Vincent Brenda M, Wiitala Wyndy L, Luginbill Kaitlyn A, Molling Daniel J, Hofer Timothy P, Ryan Andrew M, Prescott Hallie C
Center for Clinical Management Research, Veterans Affairs Ann Arbor Healthcare System.
Department of Internal Medicine and Institute for Healthcare Policy and Innovation.
Medicine (Baltimore). 2019 May;98(20):e15644. doi: 10.1097/MD.0000000000015644.
Comparing hospital performance in a health system is traditionally done with multilevel regression models that adjust for differences in hospitals' patient case-mix. In contrast, "template matching" compares outcomes of similar patients at different hospitals but has been used only in limited patient settings.Our objective was to test a basic template matching approach in the nationwide Veterans Affairs healthcare system (VA), compared with a more standard regression approach.We performed various simulations using observational data from VA electronic health records whereby we randomly assigned patients to "pseudo hospitals," eliminating true hospital level effects. We randomly selected a representative template of 240 patients and matched 240 patients on demographic and physiological factors from each pseudo hospital to the template. We varied hospital performance for different simulations such that some pseudo hospitals negatively impacted patient mortality.Electronic health record data of 460,213 hospitalizations at 111 VA hospitals across the United States in 2015.We assessed 30-day mortality at each pseudo hospital and identified lowest quintile hospitals by template matching and regression. The regression model adjusted for predicted 30-day mortality (as a measure of illness severity).Regression identified the lowest quintile hospitals with 100% accuracy compared with 80.3% to 82.0% for template matching when systematic differences in 30-day mortality existed.The current standard practice of risk-adjusted regression incorporating patient-level illness severity was better able to identify lower-performing hospitals than the simplistic template matching algorithm.

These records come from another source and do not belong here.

(* ===== verification/Findings.v ===== *)
(** Behaviours of the services that leave the cluster in a state its comments do
    not intend, shown on concrete runs or in general. *)
From S2P Require Import Prelude Values Job Node Scheduler Float64 Execution ApiKey Worker Db Prog Repos Services WorkerLoop Cluster Invariant Holding Outcome Scheduling Driving System Guarantees.
Local Open Scope Z_scope.

(** * Removing a node that still runs a job *)

(** RemoveOfflineNodeService strands the job of the node it removes.  When
    the node has missed its heartbeat, the call deletes it whatever it runs: the
    job keeps its status (RUNNING, say) but loses its node, and no lease and no
    worker refers to it any more.  No reconciliation pass ever changes that
    again: the job is neither reclaimed nor requeued. *)
Theorem removed_node_strands_job {E : Env} `{!Quiet E} w r x nd i l d n :
  integrity d → consistent d → minted d n → holding d w r x nd i l →
  is_alive (clock (S n)) nd = false →
  ∃ d' n', remove_offline_node (n_id nd) (n_tenant_id nd) (mkWorld d n) = (mkWorld d' n', inr tt) ∧
    db_jobs d' !! j_id x = Some (set_assigned_node_id None x) ∧
    (∀ k l', db_leases d' !! k = Some l' → l_job_id l' ≠ j_id x) ∧
    (∀ k r', db_workers d' !! k = Some r' → r_running_job_id r' ≠ Some (j_id x)) ∧
    ∀ m, (n' ≤ m)%nat → ∃ w', reconciliation_loop (mkWorld d' m) = (w', inr tt) ∧
      db_jobs (w_db w') !! j_id x = Some (set_assigned_node_id None x).
Proof.
  intros Hint Hd Hm Hh Hdead.
  pose proof (remove_offline_node_good (n_id nd) (n_tenant_id nd) (mkWorld d n)) as Hgood.
  specialize (Hgood (conj Hint (conj Hd Hm))).
  assert (∃ d' n', remove_offline_node (n_id nd) (n_tenant_id nd) (mkWorld d n) = (mkWorld d' n', inr tt) ∧
    d' = (delete_node (n_id nd) (n_tenant_id nd) d).1) as (d' & n' & Hrun & ->).
  { assert (wp (remove_offline_node (n_id nd) (n_tenant_id nd))
      (λ _ s, w_db s = (delete_node (n_id nd) (n_tenant_id nd) d).1) (λ _ _, False) (mkWorld d n)) as H.
    { unfold remove_offline_node. wp_step. apply wp_node_get_by_id; [by apply consistent_loadable|].
      rewrite (select_node_holding _ _ _ nd) by (done || apply Hh). wp_steps. rewrite Hdead.
      unfold NodeRepository.delete. wp_steps. unfold wp, delete_node.
      rewrite (ho_node _ _ _ _ _ _ _ Hh), bool_decide_eq_true_2 by done. done. }
    unfold wp in H. destruct (remove_offline_node _ _ _) as [[d' n'] [e|[]]]; [done|]. eauto. }
  rewrite Hrun in Hgood. destruct Hgood as [Hint' [Hd' Hm']]. cbn in Hint', Hd', Hm'.
  unfold delete_node in *. rewrite (ho_node _ _ _ _ _ _ _ Hh), bool_decide_eq_true_2 in * by done.
  eexists _, _. split; [done|]. cbn in *. set (d' := mkDb _ _ _ _ _ _ _) in *.
  assert (db_jobs d' !! j_id x = Some (set_assigned_node_id None x)) as Hx'.
  { cbn. rewrite lookup_fmap, (ho_job _ _ _ _ _ _ _ Hh). cbn. unfold unassign_from.
    by rewrite bool_decide_eq_true_2 by apply Hh. }
  assert (∀ k r', db_workers d' !! k = Some r' → r_running_job_id r' ≠ Some (j_id x)) as Hnone.
  { intros k r' Hr' Hj. destruct (co_held d' Hd' k r' _ Hr' Hj) as (y & Hy & Ha & _).
    rewrite Hx' in Hy. injection Hy as <-. by destruct x. }
  split_and!; [done| |done|].
  - intros k l' Hl' E'. destruct (co_worker_of d' Hd' k l' Hl') as (r' & Hr' & Hj).
    rewrite E' in Hj. by eapply Hnone.
  - intros m Hle. set (K w := db_jobs (w_db w) !! j_id x = Some (set_assigned_node_id None x)).
    pose proof (wp_reconciliation_loop K (λ _ _, False) d' m) as H. unfold wp in H.
    assert (kept_by_drops K) as HK.
    { split; [done|]. intros d0 n0 w0 r0 r0' x0 x0' nd0 nd0' i0 l0 L0 evs k k0 HK _ Hh0 _ _ _ _ _. unfold K in *. cbn in *.
      rewrite lookup_insert_ne; [done|]. intros E'. pose proof (ho_job _ _ _ _ _ _ _ Hh0) as Hj0. rewrite E', HK in Hj0.
      injection Hj0 as <-. pose proof (ho_assigned _ _ _ _ _ _ _ Hh0). by destruct x. }
    destruct (reconciliation_loop _) as [w' [e|[]]].
    + exfalso. apply H; try done. split; [done|]. by eapply minted_le.
    + exists w'. split; [done|]. apply H; try done. split; [done|]. by eapply minted_le.
Qed.

Lemma removed_node_strands_job_witness :
  ∃ d' n', remove_offline_node (E:=calm) (mkNodeId 0) tenant1 (mkWorld (w_db started_world) 100) = (mkWorld d' n', inr tt) ∧
    j_status <$> db_jobs d' !! mkJobId 14 = Some RUNNING ∧ ∀ k l', db_leases d' !! k = Some l' → l_job_id l' ≠ mkJobId 14.
Proof.
  destruct started_good as [Hint [Hd Hm]].
  destruct (@removed_node_strands_job calm calm_quiet _ _ _ _ _ _ _ 100%nat Hint Hd
    ltac:(eapply minted_le; [|exact Hm]; apply Nat.leb_le; vm_compute; reflexivity) started_holding
    ltac:(vm_compute; reflexivity)) as (d' & n' & Hrun & Hx & Hl & _).
  exists d', n'. split; [exact Hrun|]. split; [|exact Hl]. replace (mkJobId 14) with (j_id started_job) by reflexivity.
  rewrite Hx. reflexivity.
Defined.

(** * A node renamed by its own recovery *)

(** RecoverOfflineNodeService renames the node.  The worker it reads
    carries a node object without the stored name, so saving that object after
    the release overwrites the name the node was registered with by a generated
    one. *)
Theorem offline_recovery_renames_node :
  n_name <$> db_nodes (w_db started_world) !! mkNodeId 0 = Some "n"%string ∧
  n_name <$> db_nodes (w_db (recover_offline_nodes (E:=calm) (mkWorld (w_db started_world) 100)).1) !! mkNodeId 0
    = Some (generate_node_name (mkDraw 0 0 0)).
Proof. split; vm_compute; reflexivity. Qed.

(** * An exit code that does not fit its column *)

(** A report with an exit code outside the INTEGER range is refused too
    late.  The lease is already deleted, the worker freed and the node credited
    when the job's row is refused, so the job stays RUNNING with nobody holding
    it. *)
Theorem wide_exit_code_strands_job :
  let '(w', res) := report_complete (E:=calm) (mkWorkerId 7) (mkJobId 14) tenant1 (mkLeaseId 38) (Some 2147483648)
                      started_world in
  (match res with inl e => Some e | inr _ => None end) = Some NumericValueOutOfRange ∧
  j_status <$> db_jobs (w_db w') !! mkJobId 14 = Some RUNNING ∧
  db_leases (w_db w') !! mkLeaseId 38 = None ∧
  r_running_job_id <$> db_workers (w_db w') !! mkWorkerId 7 = Some None.
Proof. vm_compute. repeat split; reflexivity. Qed.

(** * Registering a worker while the scheduler runs *)

(** A node and a queued job, and no worker yet. *)
Definition queued_world : world :=
  run_calls (E:=calm)
    [CreateNode (mkResources 8 1024 0) tenant1 (Some "n"%string); CreateJob (mkResources 2 256 0) tenant1 None]
    (mkWorld (empty_db {[tenant1]}) 0).

(** The scheduler of the background loop runs between the two saves of POST
    /workers (effect number 16 is the second). *)
Definition scheduler_in_between : Env :=
  sample_env ticking (λ n d, if decide (n = 16%nat) then w_db (scheduler_loop (E:=frozen (seconds 20)) (mkWorld d 1000)).1 else d).

Definition raced_world : world :=
  (post_worker (E:=scheduler_in_between) (mkNodeId 0) AGENT tenant1 queued_world).1.

(** The next job arrives and the scheduler runs again. *)
Definition after_race : world * (exn + unit) :=
  scheduler_loop (E:=frozen (seconds 20))
    (create_job (E:=frozen (seconds 20)) (mkResources 2 256 0) tenant1 None (mkWorld (w_db raced_world) 2000)).1.

(** POST /workers races with the scheduler.  CreateWorkerService saves the
    new worker as IDLE and RegisterWorkerService saves the same object again; if
    the scheduler leases a job to the worker in between, the second save marks it
    idle and free while the lease stays.  The next scheduler pass then offers the
    worker another job, the unique key on [leases.worker_id] refuses the second
    lease with an exception nothing catches, and the pass ends with that job
    SCHEDULED, its resources allocated and no lease or worker holding it. *)
Theorem registration_race_breaks_scheduler :
  l_worker_id <$> db_leases (w_db raced_world) !! mkLeaseId 1018 = Some (mkWorkerId 13) ∧
  (r_status <$> db_workers (w_db raced_world) !! mkWorkerId 13 = Some IDLE ∧
   r_running_job_id <$> db_workers (w_db raced_world) !! mkWorkerId 13 = Some None) ∧
  (match after_race.2 with inl e => Some e | inr _ => None end) = Some (UniqueViolation "leases_worker_id_key") ∧
  j_status <$> db_jobs (w_db after_race.1) !! mkJobId 2000 = Some SCHEDULED ∧
  n_available <$> db_nodes (w_db after_race.1) !! mkNodeId 0 = Some (mkResources 4 512 0) ∧
  existsb (λ l, bool_decide (l_job_id l = mkJobId 2000)) (rows (db_leases (w_db after_race.1))) = false.
Proof. vm_compute. repeat split; reflexivity. Qed.

(** * Losing the lease while a command runs *)

(** A reconciliation pass of another process, long after the lease ran out, comes
    before the first statement of the renewal thread (effect number 56). *)
Definition reclaimed_meanwhile : Env :=
  sample_env ticking (λ n d, if decide (n = 56%nat) then w_db (reconciliation_loop (E:=frozen (seconds 2000)) (mkWorld d 1000)).1 else d).

Definition after_loss : world * (exn + unit) :=
  worker_execution_loop (E:=reclaimed_meanwhile) (mkWorkerId 7) commanded_world.

(** A job that was taken back is still logged as completed.  When
    reconciliation has deleted the lease of a running job, RenewLeaseService raises
    NoActiveLeaseError; the renewal thread catches LeaseNotFoundError only and dies
    unnoticed, so the loop does not drop the result: it records a JobCompleted
    event and only then finds, in ReleaseLeaseService, that the lease is gone.
    The history of the job ends with JobCompleted while the job is FAILED. *)
Theorem reclaimed_job_logged_completed :
  (match after_loss.2 with inl e => Some e | inr _ => None end) = Some (NoActiveLeaseError (mkWorkerId 7)) ∧
  j_status <$> db_jobs (w_db after_loss.1) !! mkJobId 14 = Some FAILED ∧
  e_event_type <$> db_events (w_db after_loss.1) =
    ["JobCreated"; "JobScheduled"; "LeaseAcquired"; "WorkerAssigned"; "JobReclaimed"; "JobCompleted"]%string.
Proof. vm_compute. repeat split; reflexivity. Qed.

(** * Two registrations of one node *)

(** Another POST /workers for the node, complete, before the first save of this one
    (effect number 15), which looked for a worker of the node before. *)
Definition rival_in_between : Env :=
  sample_env ticking (λ n d, if decide (n = 15%nat) then w_db (post_worker (E:=frozen (seconds 20)) (mkNodeId 0) AGENT tenant1 (mkWorld d 1000)).1 else d).

(** A node can have two workers.  CreateWorkerService looks for the worker of a
    node and saves a new one if there is none; nothing in the schema makes the node of
    a worker unique, so two registrations that both look before either saves both
    succeed. *)
Lemma node_with_two_workers :
  let '(w, r) := post_worker (E:=rival_in_between) (mkNodeId 0) AGENT tenant1 queued_world in
  (match r with inr x => Some (w_id x) | inl _ => None end) = Some (mkWorkerId 13) ∧
  length (filter (λ r, r_node_id r = mkNodeId 0) (rows (db_workers (w_db w)))) = 2%nat.
Proof. vm_compute. by split. Qed.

在医疗系统中比较医院绩效,传统上是通过多级回归模型来进行的,该模型会对医院患者病例组合的差异进行调整。相比之下,“模板匹配”是比较不同医院中相似患者的治疗结果,但仅在有限的患者环境中使用过。我们的目标是在全国性的退伍军人事务医疗系统(VA)中测试一种基本的模板匹配方法,并与一种更标准的回归方法进行比较。我们使用VA电子健康记录的观察数据进行了各种模拟,在模拟中我们将患者随机分配到“虚拟医院”,以消除真正的医院层面的影响。我们随机选择了一个由240名患者组成的代表性模板,并将每个虚拟医院中在人口统计学和生理因素方面与模板匹配的240名患者进行匹配。我们针对不同的模拟改变医院绩效,以使一些虚拟医院对患者死亡率产生负面影响。2015年美国111家VA医院460,213例住院患者的电子健康记录数据。我们评估了每个虚拟医院的30天死亡率,并通过模板匹配和回归确定了最低五分位数的医院。回归模型对预测的30天死亡率(作为疾病严重程度的一种衡量)进行了调整。当30天死亡率存在系统差异时,与模板匹配的80.3%至82.0%的准确率相比,回归能够以100%的准确率识别出最低五分位数的医院。纳入患者层面疾病严重程度的风险调整回归的当前标准做法,比简单的模板匹配算法更能识别表现较差的医院。